– Ты уверен, что их было не двое? – переспросил я.

– Уверен. Был один.

Я даже растерялся. Не знал, что подумать. И вдруг спросил:

– Коротышка?

– Да.

– Башка громадная?

– Да.

– Фиксатый?

– С золотыми. Ты куда?

А я уже метнулся к дверям, я рванулся, мной выстрелили. Но у дверей пришлось остановиться и ждать – вся лаборатория опять и очень дружно вытаскивала вон мой стол. И он опять застрял. Гроб. Эй, ухнем. Последняя картинка, которую я увидел в этой авосечной конторе.

Нет. Не последняя. В коридоре еще раз мелькнул лысый начлаб – взял из холодильника коньяк и нес к себе в кабинет. Кого-то угостить. Или, может, заврачевать собственную рану. Цвет у коньяка был чуть розовенький, как у выдохшейся воды с сиропом. Кукуевский разлив.

* * *

Пусть бы я сам просчитался, ошибся, дал маху. Было б не обидно. Я б перенес.

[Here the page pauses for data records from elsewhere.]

(* ===== verification/EncryptionProtocol.v ===== *)
(** * Backends against destructive commands

    [encryption.go], [cmd/paceday-operator/encryption.go] and the protocol of
    [storage/encryption_keys.go]: backends that start, refresh their heartbeat and
    seal, an operator that deletes the data keys, and the database between them,
    as steps of one system with a clock.  A start is a heartbeat, a look at the
    maintenance lock, and the key load; a step of the refresher is a look at the
    lock and, any time later, the rest of [Tick]; a sealed value reaches the
    database some time after it was sealed; a pass under the maintenance lock, of
    an operator or of a backend that converts, seals values and writes them when
    its batch commits; a backend that stops removes its heartbeat.  The session
    that holds the maintenance lock is not lost, and the [downgrade-schema]
    command is not a step. *)

From stdpp Require Import relations.
From S2P Require Import Prelude GoInt GoTime GoText GoEncoding LinkStore SecretBox EncryptionKeys.

#[local] Open Scope string_scope.
#[local] Open Scope list_scope.
#[local] Open Scope Z_scope.

(** ** The system *)

(** Where a backend process is. *)
Inductive Phase :=
| Written (sent : Z)      (** its first heartbeat is written *)
| Checked (sent : Z)      (** and no destructive command held the lock *)
| Running                 (** keys loaded, between two steps of the refresher *)
| Ticking (sent : Z)      (** in a step that passed the look at the lock *)
| Gone.                   (** refused, crashed or shut down *)

Record Backend := {
  be_inst : Instance_;
  be_cfg : KeyConfig;
  be_proc : Process;
  be_phase : Phase;
}.

Definition no_process : Process :=
  {| pr_current := None; pr_counts := ∅; pr_lease := NewLease 0; pr_stopped := false |}.

Definition at_phase (ph : Phase) (b : Backend) : Backend :=
  {| be_inst := be_inst b; be_cfg := be_cfg b; be_proc := be_proc b; be_phase := ph |}.
Definition with_proc (p : Process) (ph : Phase) (b : Backend) : Backend :=
  {| be_inst := be_inst b; be_cfg := be_cfg b; be_proc := p; be_phase := ph |}.

(** A sealed value on its way to the database. *)
Record InFlight := { if_owner : uuid; if_dek : Z; if_sealed : Z }.

(** What runs under the maintenance lock.  A destructive command of the operator: it
    has the lock, or it has the lock and found no live heartbeat at [v].  A pass
    that seals, [convert] or [rotate-data-key] of the operator or the conversion of
    a backend: with the keyring [k] it loaded, if it has its own, and the data keys
    of the values in its open batch. *)
Inductive OpPhase :=
| OpIdle
| OpLocked (sub : string)
| OpCleared (sub : string) (v : Z)
| OpPass (k : option Keyring) (pending : list Z).

Record Sys := {
  sy_now : Z;
  sy_db : KeyDB;
  sy_backends : list Backend;
  sy_flight : list InFlight;
  sy_stored : list Z;        (** the data key of every encrypted value in the database *)
  sy_op : OpPhase;
}.

Definition set_now (t : Z) (s : Sys) : Sys :=
  {| sy_now := t; sy_db := sy_db s; sy_backends := sy_backends s; sy_flight := sy_flight s;
     sy_stored := sy_stored s; sy_op := sy_op s |}.
Definition set_db (d : KeyDB) (s : Sys) : Sys :=
  {| sy_now := sy_now s; sy_db := d; sy_backends := sy_backends s; sy_flight := sy_flight s;
     sy_stored := sy_stored s; sy_op := sy_op s |}.
Definition set_backends (l : list Backend) (s : Sys) : Sys :=
  {| sy_now := sy_now s; sy_db := sy_db s; sy_backends := l; sy_flight := sy_flight s;
     sy_stored := sy_stored s; sy_op := sy_op s |}.
Definition set_flight (l : list InFlight) (s : Sys) : Sys :=
  {| sy_now := sy_now s; sy_db := sy_db s; sy_backends := sy_backends s; sy_flight := l;
     sy_stored := sy_stored s; sy_op := sy_op s |}.
Definition set_stored (l : list Z) (s : Sys) : Sys :=
  {| sy_now := sy_now s; sy_db := sy_db s; sy_backends := sy_backends s; sy_flight := sy_flight s;
     sy_stored := l; sy_op := sy_op s |}.
Definition set_op (o : OpPhase) (s : Sys) : Sys :=
  {| sy_now := sy_now s; sy_db := sy_db s; sy_backends := sy_backends s; sy_flight := sy_flight s;
     sy_stored := sy_stored s; sy_op := o |}.

(** A request that seals ends within its time limit. *)
Definition WriteLimit : Z := 30 * Second.

(** The rest of a step of the refresher after its look at the lock. *)
Definition past_check (env : TickEnv) : TickEnv :=
  {| ok_holder := false; ok_load := ok_load env; ok_flush := ok_flush env;
     ok_active := ok_active env; ok_rotate := ok_rotate env; ok_reload := ok_reload env;
     ok_beat := ok_beat env |}.

Definition destructive (sub : string) : Prop := sub = "decrypt-all" \/ sub = "reset-lost-key".

(** The heartbeat of a backend still counts as live. *)
Definition own_live (b : Backend) (t : Z) (db : KeyDB) : Prop :=
  exists h, h ∈ kd_beats db /\ InstanceID h = inst_ID (be_inst b) /\ live t h = true.

Section Protocol.
Context {A : AEAD}.
(** Whether every backend writes its next heartbeat while the last one is live, and
    whether every backend that removes its heartbeat has drained. *)
Context (prompt drained : bool).

(** The clock; no request that seals outlives its limit. *)
Inductive passes_time (s : Sys) : Sys -> Prop :=
| st_time t :
    sy_now s <= t -> Forall (fun f => t < if_sealed f + WriteLimit) (sy_flight s) ->
    passes_time s (set_now t s).

(** [startEncryption]: the heartbeat, the look at the lock, the key load. *)
Inductive starts (s : Sys) : Sys -> Prop :=
| st_start inst cfg :
    Forall (fun b => inst_ID (be_inst b) <> inst_ID inst) (sy_backends s) -> valid_kek (Active cfg) ->
    starts s (set_backends ({| be_inst := inst; be_cfg := cfg; be_proc := no_process;
                               be_phase := Written (sy_now s) |} :: sy_backends s)
               (set_db (WriteHeartbeat inst None (sy_now s) (sy_db s)) s))
| st_check l b r sent :
    sy_backends s = l ++ b :: r -> be_phase b = Written sent ->
    starts s (set_backends (l ++ at_phase
      (if String.eqb (DestructiveSubcommand (MaintenanceHolder (sy_db s))) "" then Checked sent else Gone)
      b :: r) s)
| st_load l b r sent commit rnd load db1 :
    sy_backends s = l ++ b :: r -> be_phase b = Checked sent -> rnd_ok rnd ->
    (prompt = true -> own_live b (sy_now s) (sy_db s)) ->
    PrepareKeyring (be_cfg b) true commit rnd (sy_now s) (sy_db s) = (Ok load, db1) ->
    starts s (set_backends (l ++ with_proc
        {| pr_current := Some (kl_Keyring load); pr_counts := ∅; pr_lease := NewLease sent;
           pr_stopped := false |} Running b :: r)
      (set_db (WriteHeartbeat (be_inst b) (Some (kl_Active load)) (sy_now s) db1) s))
| st_load_fails l b r sent commit rnd e db1 :
    sy_backends s = l ++ b :: r -> be_phase b = Checked sent -> rnd_ok rnd ->
    PrepareKeyring (be_cfg b) true commit rnd (sy_now s) (sy_db s) = (Err e, db1) ->
    starts s (set_backends (l ++ at_phase Gone b :: r) (set_db db1 s)).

Ярость душила меня. Я даже оглох, плохо слышал.

Я примчался на такси, хотя денег было в обрез. Здание – тонкая и высокая модерняжка в двадцать этажей. Пластик, металл и стекло. И все в клеточку. На восьмом этаже этого гигантского учреждения небольшая комнатка. Одна-единственная – это все, что выделила Москва всесильному Громышеву, великому Громышеву, могучему Громышеву, громовержцу Громышеву. И, надо сказать, даже эту крохотную келью он вымолил у Москвы с трудом.

На подхалима-коротышку с громадной башкой я налетел прямо в коридоре. Наткнулся. Посреди гудящего улья.

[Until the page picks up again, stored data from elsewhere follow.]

(* ===== verification/OperatorCommand.v ===== *)
(** * The operator's encryption command

    [cmd/paceday-operator/encryption.go], with the key configuration of
    [config/encryption.go]: the checks of the flags, the schema version, the
    maintenance lock and the heartbeats, the subcommands on the tables of
    [EncryptionOps] and [EncryptionKeys], the exit codes and the audit record.
    A function of the command reads and writes [Op], the database and what the
    process remembers, and may leave early with an exit code.  Whether a call of
    the database succeeds is an oracle, one answer per call. *)

From stdpp Require Import gmap strings.
From S2P Require Import Prelude GoInt GoTime GoText GoEncoding LinkStore SecretBox EncryptionKeys SecretStore EncryptionOps EncryptionProtocol.

#[local] Open Scope string_scope.
#[local] Open Scope list_scope.
#[local] Open Scope Z_scope.

(** ** Configured keys *)

Definition committedTestKeys : list string :=
  ["cGFjZWRheS1lMmUtdGVzdC1rZXktTk9ULVNFQ1JFVCE="; "cGFjZWRheS1lMmUtdGVzdC1rZXktMi1OT1RTRUNSRVQ="].

Inductive ConfigRefusal := RefusedParse (r : Refusal) | RefusedTestKey (v : Var) (id : string).

(** [KEK.SameBytes]. *)
Definition SameBytes (k : KEK) (b : string) : bool := (slen b =? 32) && String.eqb (kek_key k) b.

Definition test_key (k : KEK) : bool :=
  existsb (fun b64 => SameBytes k (default "" (DecodeStrict StdEncoding b64))) committedTestKeys.

Definition DecideEncryptionKeys (getenv : string -> string) : res ConfigRefusal KeyConfig :=
  match ParseKeyConfig (getenv "PACEDAY_ENCRYPTION_KEY") (getenv "PACEDAY_ENCRYPTION_KEY_PREVIOUS") with
  | Err r => Err (RefusedParse r)
  | Ok cfg =>
      if String.eqb (getenv "PACEDAY_ENCRYPTION_ALLOW_TEST_KEY") "true" then Ok cfg
      else match List.find test_key (All cfg) with
           | Some k => Err (RefusedTestKey (kek_Var k) (kek_ID k))
           | None => Ok cfg
           end
  end.

(** ** The invocation *)

(** Exit codes. *)
Definition exitOK : Z := 0.
Definition exitFailed : Z := 1.
Definition exitUsage : Z := 2.
Definition exitPlain : Z := 3.
Definition exitKey : Z := 4.
Definition exitLock : Z := 5.
Definition exitBackends : Z := 6.

Inductive Sub := Status | ConvertCmd | RotateCmd | DecryptAll | ResetLost | Downgrade.

#[export] Instance Sub_eq_dec : EqDecision Sub.
Proof. solve_decision. Defined.

Definition sub_name (s : Sub) : string :=
  match s with
  | Status => "status" | ConvertCmd => "convert" | RotateCmd => "rotate-data-key"
  | DecryptAll => "decrypt-all" | ResetLost => "reset-lost-key" | Downgrade => "downgrade-schema"
  end.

– Ах, что за встреча. Как давно я вас не видел… – начал я, весь наливаясь кровью.

– Олег?.. Ну давай зайдем в комнату.

– А зачем в комнату? Мы и здесь поговорим.

– Ну не в коридоре же. Такой шум.

Он отступал к своей келье. Я за ним. Он побледнел.

– Давай зайдем в комнату, – приговаривал он. – Неужели же трудно зайти в комнату…

И я все шел и шел за ним. А когда вошел – увидел, что в кресле сидел Громышев. Собственной персоной.

– Олег! Какими судьбами! – посмеиваясь, начал он.

Они расхохотались. И Громышев, и оба его подхалима – тот, что вошел со мной, и второй, тот, что болезненный, он сидел у окна.

Я стал им чеканить, что Громышев или его подлипалы (мне все равно кто) должны немедленно отправиться в тот авосечный институт. И должны сказать, что пошутили. И что я прекрасный работник. И что я устроился к ним не из-за кого-то, а сам по себе…

Они опять захохотали.

– Олег…

– Вы должны не-мед-лен-но, – уже на самом пределе чеканил я. И тут бог меня спас. Потому что я увидел себя в зеркале, которое в углу: увидел себя со стороны. Стоп. Сейчас ты схлопочешь. Милиция недалеко, и помни это. Ради Гальки. Еще не все потеряно…

Я подошел к графину, налил воды в стакан – выпил.

– Ты нигде не устроишься, Олег, – сказал Громышев.

– Это почему?

– Он, – Громышев указал на коротышку с огромной башкой, – случайно оказался в том институте. И, даю тебе слово, случайно тебя выдал…

Я молчал.

– Но отныне, – Громышев все еще тыкал пальцем в коротышку, – по моему совету он будет иногда звонить в отделы кадров. Куда бы ты ни устроился, за неделю-другую он тебя отыщет. И скажет там, что ты бросил у нас работу и сбежал в трудный час. Тебя не возьмут в штат нигде.

Это было весомо. Не отнимешь.

– Что ж, – сказал я, – побуду свободным.

– В Москве нельзя быть свободным. Это тебе не степь.

– А я попробую.

– Ты умрешь с голоду. И ты, и твоя Джульетта.

Нет, он не собирался лишать меня права на работу.

Он даже очень хотел, чтоб я работал. Но только в одном и единственном конкретном месте. У него.

– Поживи. Поживи свободным. – Он улыбнулся во всю ширь. – Поживи.

Я сказал:

– Поживу, Алексей Иваныч, и к вам не вернусь. А что касается голода, то ведь во всякой свободе есть свои пятнышки.